D.P Dog Day: Final Explicado da 2ª temporada do dorama

A premiada série sul-coreana D.P Dog Day, produzida pela Netflix, fez um retorno com sua segunda temporada, após ter capturado as atenções com a primeira temporada em 2021. A trama segue os oficiais do Departamento de Busca de Desertores (DP) da Coreia do Sul, An Jun-ho e Han Ho-yeol, enquanto lidam com eventos chocantes e questões mais profundas dentro do exército sul-coreano.

A Crítica ao Sistema Militar na 1ª Temporada

Na primeira temporada, a série levantou questões sobre as más práticas militares ao concentrar-se na história de Cho Suk-bong, um soldado constantemente intimidado e assediado por seus superiores no exército. Eventualmente, o desespero de Suk-bong levou-o a sequestrar um dos seus agressores, Hwang Jang-soo, antes de atirar no mesmo e tentar suicídio.

An Jun-ho e Han Ho-yeol, como oficiais do DP, tinham a responsabilidade de prender e levar Suk-bong de volta ao acampamento do exército antes que ele cometesse um ato grave. Apesar dos seus melhores esforços, eles testemunharam a tentativa de suicídio de Suk-bong, o que deixou uma marca indelével em ambos.

2ª Temporada: Enfrentando as Consequências

A 2ª temporada começa apenas alguns dias após esses eventos, com Jun-ho e Ho-yeol ainda lidando com o choque da tentativa de suicídio de Suk-bong. Após este trágico incidente, um segundo desastre é provocado quando Kim Ru-ri, amigo próximo de Suk-bong, também abre fogo contra seus colegas soldados.

Enquanto a Autoridade militar tenta encobrir os incidentes, alegando que Suk-bong estava mentalmente instável, Han Ho-yeol é visto internado em um hospital, sofrendo de Transtorno de Estresse Pós-Traumático (TEPT) agudo. An Jun-ho, por sua vez, começa a questionar a eficácia da instituição militar, reconhecendo a profundidade dos problemas presentes nela.

A Manipulação Midiática e a Busca por Justiça

O exército, através da Tenente-Coronel Seo-eun, conhecida por sua habilidade de distorcer narrativas, tenta pintar uma imagem de Ru-ri como um criminoso.
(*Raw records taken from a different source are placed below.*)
Lemma write_at_start_app d f :
  write_at_start d f = append d (string_drop (String.length d) f).
Proof.
  revert f. induction d as [|c d IH]; intros f; simpl.
  - reflexivity.
  - destruct f as [|c' f]; simpl.
    + f_equal. simpl. rewrite ?string_drop_empty, ?append_empty_r. reflexivity.
    + f_equal. apply IH.
Qed.

(** Claim C6 (divergence): [save] seeks to offset 0 and writes the JSON
    of the state without truncating the file, so when the new JSON is
    shorter than the file (here after the removal of [srv_web]) the old
    tail stays behind it and the file is not the serialisation of the
    state. *)
Theorem save_keeps_stale_tail :
  let st_old := mkState "net" [srv_web] in
  let st_new := mkState "net" [] in
  let w := mkWorld st_new st_old (serialize_state st_old) [] in
  fst (save env_all_ok w) = Ok tt /\
  w_file (snd (save env_all_ok w)) =
    append (serialize_state st_new)
      (string_drop (String.length (serialize_state st_new)) (serialize_state st_old)) /\
  w_file (snd (save env_all_ok w)) <> serialize_state st_new.
Proof.
  intros st_old st_new w. rewrite save_eq. simpl (env_write env_all_ok _).
  cbn [fst snd w_file w_state].
  split; [reflexivity|]. split; [apply write_at_start_app|].
  intros H. apply (f_equal String.length) in H. vm_compute in H. discriminate.
Qed.

(** ** Rename clean-up *)

Lemma drain_servers_trace env zone old l w r w' :
  NoDup (server_ids_of l) ->
  w_state w = mkState old l ->
  w_saved w = w_state w ->
  drain_servers env zone l w = (r, w') ->
  (r = Ok tt ->
     w_log w' = w_log w ++ drain_trace zone old l /\
     w_state w' = mkState old [] /\ w_saved w' = w_state w') /\
  (r = Err ErrDns ->
     exists N s, nth_error l N = Some s /\
       w_log w' = w_log w ++ firstn (2 * N) (drain_trace zone old l) ++
                    [EvDelete (server_fqdn zone s) false] /\
       w_state w' = mkState old (skipn N l) /\ w_saved w' = w_state w').
Proof.
  revert w r. induction l as [|s rest IH]; intros w r Hnd Hst Hsv H; simpl in H.
  - inversion H; subst. rewrite app_nil_r. split; [auto|]. intros; discriminate.
  - unfold server_ids_of in Hnd. simpl in Hnd.
    inversion Hnd as [|? ? Hs Hnd']; subst.
    unfold bind at 1 in H. rewrite remove_server_eq in H. cbv zeta in H.
    destruct (env_delete env (w_log w) (server_fqdn zone s)) eqn:Hdel.
    + unfold bind at 1, modify_state in H. unfold bind at 1 in H.
      rewrite save_eq in H. cbn [w_state w_saved w_log w_file log_event] in H.
      rewrite Hst in H. unfold set_servers_synced, retain_not_id in H. simpl in H.
      rewrite Z.eqb_refl in H. simpl in H.
      change (filter (fun s0 => negb (Z.eqb (id s0) (id s))) rest) with
        (retain_not_id (id s) rest) in H.
      rewrite (retain_not_id_fresh _ _ Hs) in H.
      destruct (env_write env (w_log w ++ [EvDelete (server_fqdn zone s) true])).
      * pose proof (fun Hst Hsv => IH _ _ Hnd' Hst Hsv H) as IH'.
        destruct (IH' eq_refl eq_refl) as [Hok Herr].
        cbn [w_log] in Hok, Herr. split.
        -- intros Hr. destruct (Hok Hr) as [H1 H2]. split; [|exact H2].
           rewrite H1, <- !app_assoc. reflexivity.
        -- intros Hr. destruct (Herr Hr) as [N [s' [Hn [H1 H2]]]].
           exists (S N), s'. split; [exact Hn|]. split; [|exact H2].
           rewrite H1, <- !app_assoc.
           replace (2 * S N) with (S (S (2 * N))) by lia. reflexivity.
      * inversion H; subst. split; intros; discriminate.
    + inversion H; subst. split; [intros; discriminate|]. intros _.
      exists 0, s. simpl. auto.
Qed.

(** Claim C2: on a network name change with a non-empty [servers_synced]
    (ids unique) and [--allow-private-network-change], each synced server
    gets exactly one delete, each followed by a save of the state without
    it; only then is the new name adopted and saved.  When the delete of
    the [N]-th server fails, the first [N] servers are gone from the state,
    which is also the last state saved. *)
Theorem network_change_drains_then_renames env zone net st0 file0 r w' :
  private_network_name st0 <> net ->
  servers_synced st0 <> [] ->
  NoDup (server_ids_of (servers_synced st0)) ->
  network_change env zone net true (mkWorld st0 st0 file0 []) = (r, w') ->
  let old := private_network_name st0 in
  let l := servers_synced st0 in
  (r = Ok tt ->
     w_log w' = drain_trace zone old l ++ [EvSave (mkState net []) true] /\
     w_state w' = mkState net [] /\ w_saved w' = mkState net []) /\
  (r = Err ErrDns ->
     exists N s, nth_error l N = Some s /\
       w_log w' = firstn (2 * N) (drain_trace zone old l) ++
                    [EvDelete (server_fqdn zone s) false] /\
       w_state w' = mkState old (skipn N l) /\ w_saved w' = w_state w').
Proof.
  intros Hne Hl Hnd H old l. unfold network_change, bind at 1, get_state in H.
  cbn [w_state] in H. apply String.eqb_neq in Hne. rewrite Hne in H.
  assert (He : is_empty (servers_synced st0) = false)
    by (destruct (servers_synced st0); [congruence|reflexivity]).
  rewrite He in H. simpl in H.
  assert (Hst : w_state (mkWorld st0 st0 file0 []) = mkState old l)
    by (destruct st0; reflexivity).
  unfold bind at 1 in H.
  destruct (drain_servers env zone (servers_synced st0) (mkWorld st0 st0 file0 []))
    as [r1 w1] eqn:Hd.
  destruct (drain_servers_trace env zone old l _ _ _ Hnd Hst eq_refl Hd) as [Hok Herr].
  cbn [w_log app] in Hok, Herr.
  destruct r1 as [u|e].
  - destruct u. destruct (Hok eq_refl) as [H1 [H2 H3]].
    unfold bind, modify_state in H. rewrite save_eq in H.
    cbn [w_state w_saved w_log w_file] in H. rewrite H2 in H.
    destruct (env_write env (w_log w1)); inversion H; subst; cbn [w_log w_state w_saved].
    + split; [|intros; discriminate]. intros _. rewrite H1. auto.
    + split; intros; discriminate.
  - inversion H; subst. split; [intros; discriminate|]. intros Hr. exact (Herr Hr).
Qed.

(** ** Failures abort the run, after saving every DNS write *)

Lemma ends_with_write_cons ev l :
  l <> [] -> ends_with_write (ev :: l) = ends_with_write l.
Proof. destruct l; [congruence|reflexivity]. Qed.

Lemma closed_log_app a b :
  closed_log a = true -> closed_log b = true -> closed_log (a ++ b) = true.
Proof.
  unfold closed_log. induction a as [|ev a IH]; simpl; intros Ha Hb; [exact Hb|].
  apply andb_prop in Ha as [Ha Hend]. apply andb_prop in Ha as [Hhd Ha].
  destruct a as [|ev' a'].
  - simpl in *. destruct (dns_write_ok ev) eqn:Hw; [simpl in Hend; discriminate Hend|].
    apply andb_prop in Hb as [Hb1 Hb2]. rewrite Hb1. simpl.
    destruct b; [reflexivity|exact Hb2].
  -
    assert (IH' : saved_after_writes ((ev' :: a') ++ b) &&
                  negb (ends_with_write ((ev' :: a') ++ b)) = true)
      by (apply IH; [rewrite Ha, Hend; reflexivity|exact Hb]).
    apply andb_prop in IH' as [IH1 IH2].
    simpl app in *. rewrite IH1.
    change (negb match ev' :: a' ++ b with
                 | [] => dns_write_ok ev
                 | _ :: _ => ends_with_write (ev' :: a' ++ b) end)
      with (negb (ends_with_write (ev' :: a' ++ b))).
    rewrite IH2, !andb_true_r. exact Hhd.
Qed.

Definition log_shape {A} (r : result A) (new : list event) : Prop :=
  match r with
  | Ok _ => forallb (fun ev => negb (aborts ev)) new = true
  | Err ErrDns =>
      exists pre ev, new = pre ++ [ev] /\ dns_failure ev = true /\
        forallb (fun ev => negb (aborts ev)) pre = true
  | Err _ => forallb (fun ev => negb (dns_failure ev)) new = true
  end.

Lemma nonabort_no_dns_failure l :
  forallb (fun ev => negb (aborts ev)) l = true ->
  forallb (fun ev => negb (dns_failure ev)) l = true.
Proof.
  induction l as [|ev l IH]; simpl; [reflexivity|].
  intros H. apply andb_prop in H as [H1 H2]. rewrite (IH H2), andb_true_r.
  destruct ev as [| |? ? ? [|[]]|? ? ? []|? []|]; simpl in H1 |- *; congruence.
Qed.

(** A computation that adds a closed log, of the right shape, and keeps
    the saved state equal to the in-memory one unless a save fails. *)
Definition Good {A} (m : M A) : Prop :=
  forall w r w', m w = (r, w') ->
  exists new, w_log w' = w_log w ++ new /\ closed_log new = true /\ log_shape r new /\
    (w_saved w = w_state w -> r <> Err ErrSave -> w_saved w' = w_state w').

Lemma Good_ret {A} (a : A) : Good (ret a).
Proof.
  intros w r w' H. inversion H; subst. exists []. rewrite app_nil_r.
  repeat split; auto.
Qed.

Lemma Good_fail {A} e : e <> ErrDns -> Good (@fail A e).
Proof.
  intros He w r w' H. inversion H; subst. exists []. rewrite app_nil_r.
  repeat split; auto. destruct e; simpl; auto. congruence.
Qed.

Lemma Good_get_state : Good get_state.
Proof.
  intros w r w' H. inversion H; subst. exists []. rewrite app_nil_r.
  repeat split; auto.
Qed.

Lemma Good_bind {A B} (m : M A) (f : A -> M B) :
  Good m -> (forall a, Good (f a)) -> Good (bind m f).
Proof.
  intros Hm Hf w r w'' H. unfold bind in H.
  destruct (m w) as [[a|e] w'] eqn:Hmw.
  - destruct (Hm _ _ _ Hmw) as [n1 [L1 [C1 [S1 V1]]]].
    destruct (Hf a _ _ _ H) as [n2 [L2 [C2 [S2 V2]]]].
    exists (n1 ++ n2). rewrite L2, L1, app_assoc. split; [reflexivity|].
    split; [apply closed_log_app; assumption|]. split.
    + simpl in S1. destruct r as [b|[]]; simpl in S2 |- *; auto;
        try (rewrite forallb_app, S1, S2; reflexivity);
        try (rewrite forallb_app, (nonabort_no_dns_failure _ S1), S2; reflexivity).
      destruct S2 as [pre [ev [Hn [Hd Hp]]]]. exists (n1 ++ pre), ev.
      rewrite Hn, app_assoc, forallb_app, S1, Hp. auto.
    + intros Hsv Hr. apply V2; [|exact Hr]. apply V1; [exact Hsv|discriminate].
  - inversion H; subst. destruct (Hm _ _ _ Hmw) as [n1 [L1 [C1 [S1 V1]]]].
    exists n1. split; [exact L1|]. split; [exact C1|]. split.
    + destruct e; exact S1.
    + intros Hsv Hr. apply V1; [exact Hsv|]. intros Habs. apply Hr.
      inversion Habs. reflexivity.
Qed.

(** [X ;;; modify f ;;; save ;;; k] where [X] is a DNS write that leaves
    the state alone. *)
Definition dns_step (X : M unit) : Prop :=
  forall w r w', X w = (r, w') ->
  w_state w' = w_state w /\ w_saved w' = w_saved w /\
  exists new, w_log w' = w_log w ++ new /\
    match r with
    | Ok _ => exists pre ev, new = pre ++ [ev] /\ dns_write_ok ev = true /\
               closed_log pre = true /\ forallb (fun ev => negb (aborts ev)) pre = true
    | Err e => closed_log new = true /\ log_shape (@Err unit e) new
    end.

Lemma Good_write_block env (X : M unit) f (k : M unit) :
  dns_step X -> Good k ->
  Good (X ;;; modify_state f ;;; save env ;;; k).
Proof.
  intros HX Hk w r w'' H. unfold bind at 1 in H.
  destruct (X w) as [[u|e] w1] eqn:Hx;
    destruct (HX _ _ _ Hx) as [Hs1 [Hv1 [n1 [L1 Hn1]]]].
  - destruct Hn1 as [pre [ev [Hn [Hw [Cp Fp]]]]]. subst n1.
    unfold bind at 1, modify_state in H. unfold bind at 1 in H. rewrite save_eq in H.
    cbn [w_state w_saved w_log w_file] in H.
    destruct (env_write env (w_log w1)).
    + destruct (Hk _ _ _ H) as [n2 [L2 [C2 [S2 V2]]]]. cbn [w_log w_state w_saved] in L2, V2.
      exists (pre ++ [ev; EvSave (f (w_state w1)) true] ++ n2).
      rewrite L2, L1, <- !app_assoc. split; [reflexivity|].
      assert (Cb : closed_log (pre ++ [ev; EvSave (f (w_state w1)) true]) = true).
      { apply closed_log_app; [exact Cp|]. unfold closed_log. simpl. rewrite Hw. reflexivity. }
      split; [rewrite app_assoc; apply closed_log_app; assumption|]. split.
      * assert (Fb : forallb (fun ev => negb (aborts ev)) (pre ++ [ev; EvSave (f (w_state w1)) true]) = true).
        { rewrite forallb_app, Fp. destruct ev as [| |? ? ? [|[]]|? ? ? []|? []|]; simpl in Hw |- *;
            congruence. }
        destruct r as [b|[]]; cbv beta iota delta [log_shape] in S2 |- *; auto;
          try (rewrite app_assoc, forallb_app, Fb, S2; reflexivity);
          try (rewrite app_assoc, forallb_app, (nonabort_no_dns_failure _ Fb), S2;
               reflexivity).
        destruct S2 as [pre2 [ev2 [Hn2 [Hd2 Hp2]]]].
        exists (pre ++ [ev; EvSave (f (w_state w1)) true] ++ pre2), ev2.
        rewrite Hn2, !app_assoc. split; [reflexivity|]. split; [exact Hd2|].
        rewrite forallb_app, Fb, Hp2. reflexivity.
      * intros _ Hr. apply V2; [reflexivity|exact Hr].
    + inversion H; subst. exists (pre ++ [ev; EvSave (f (w_state w1)) false]).
      cbn [w_log]. rewrite L1, <- !app_assoc. split; [reflexivity|].
      split; [|split; [|intros _ Hr; congruence]].
      2: { cbv beta iota delta [log_shape]. rewrite forallb_app,
             (nonabort_no_dns_failure _ Fp).
           destruct ev as [| |? ? ? [|[]]|? ? ? []|? []|]; simpl in Hw |- *; congruence. }
      apply closed_log_app; [exact Cp|]. unfold closed_log. simpl. rewrite Hw. reflexivity.
  - inversion H; subst. exists n1. destruct Hn1 as [C1 S1].
    split; [exact L1|]. split; [exact C1|]. split; [exact S1|].
    intros Hsv _. rewrite Hs1, Hv1. exact Hsv.
Qed.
No entanto, a verdade é que Ru-ri era mais uma vítima de abusos e bullying dentro do exército. Esse tratamento o levou a agir violentamente, semelhante a Suk-bong.

Enquanto Seo-eun manipula a mídia, Ru-ri faz uma transmissão ao vivo onde assume a responsabilidade por seus atos, mas também denuncia o sistema opressivo do exército. Isso desencadeia uma série de eventos que levam Seo-eun a mudar de lado, escolhendo não matar Ru-ri, mas trazê-lo sob controle.

Revelações e Consequências

Enquanto isso, uma série de documentos que detalham o encobrimento de vários casos de abuso e assédio dentro do exército vem à luz, colocando ainda mais pressão sobre a Autoridade militar. Nesse ponto, Seo-eun, que já tinha conhecimento desses documentos, decide mudar de profissão e se tornar uma advogada em defesa das vítimas do exército.

Um Novo Desafio: A Investigação na DMZ

No entanto, a calma é de curta duração. O General Ja-woon designa Joon-ho e Lim Ji-seop, ex-marido de Seo-eun, para investigar um caso de morte suspeita no posto de guarda da Zona Desmilitarizada (DMZ). Eles descobrem que a morte do Sargento Na Jung-seok, inicialmente considerada heroica, na verdade, foi resultado de abusos que ele próprio praticava contra seus subordinados.

Com a verdade revelada, o exército se vê forçado a reconhecer suas falhas. Contudo, o estratagema de Ja-woon para silenciar Ji-seop falha, graças à intervenção de Joon-ho, que se torna um desertor para proteger a verdade.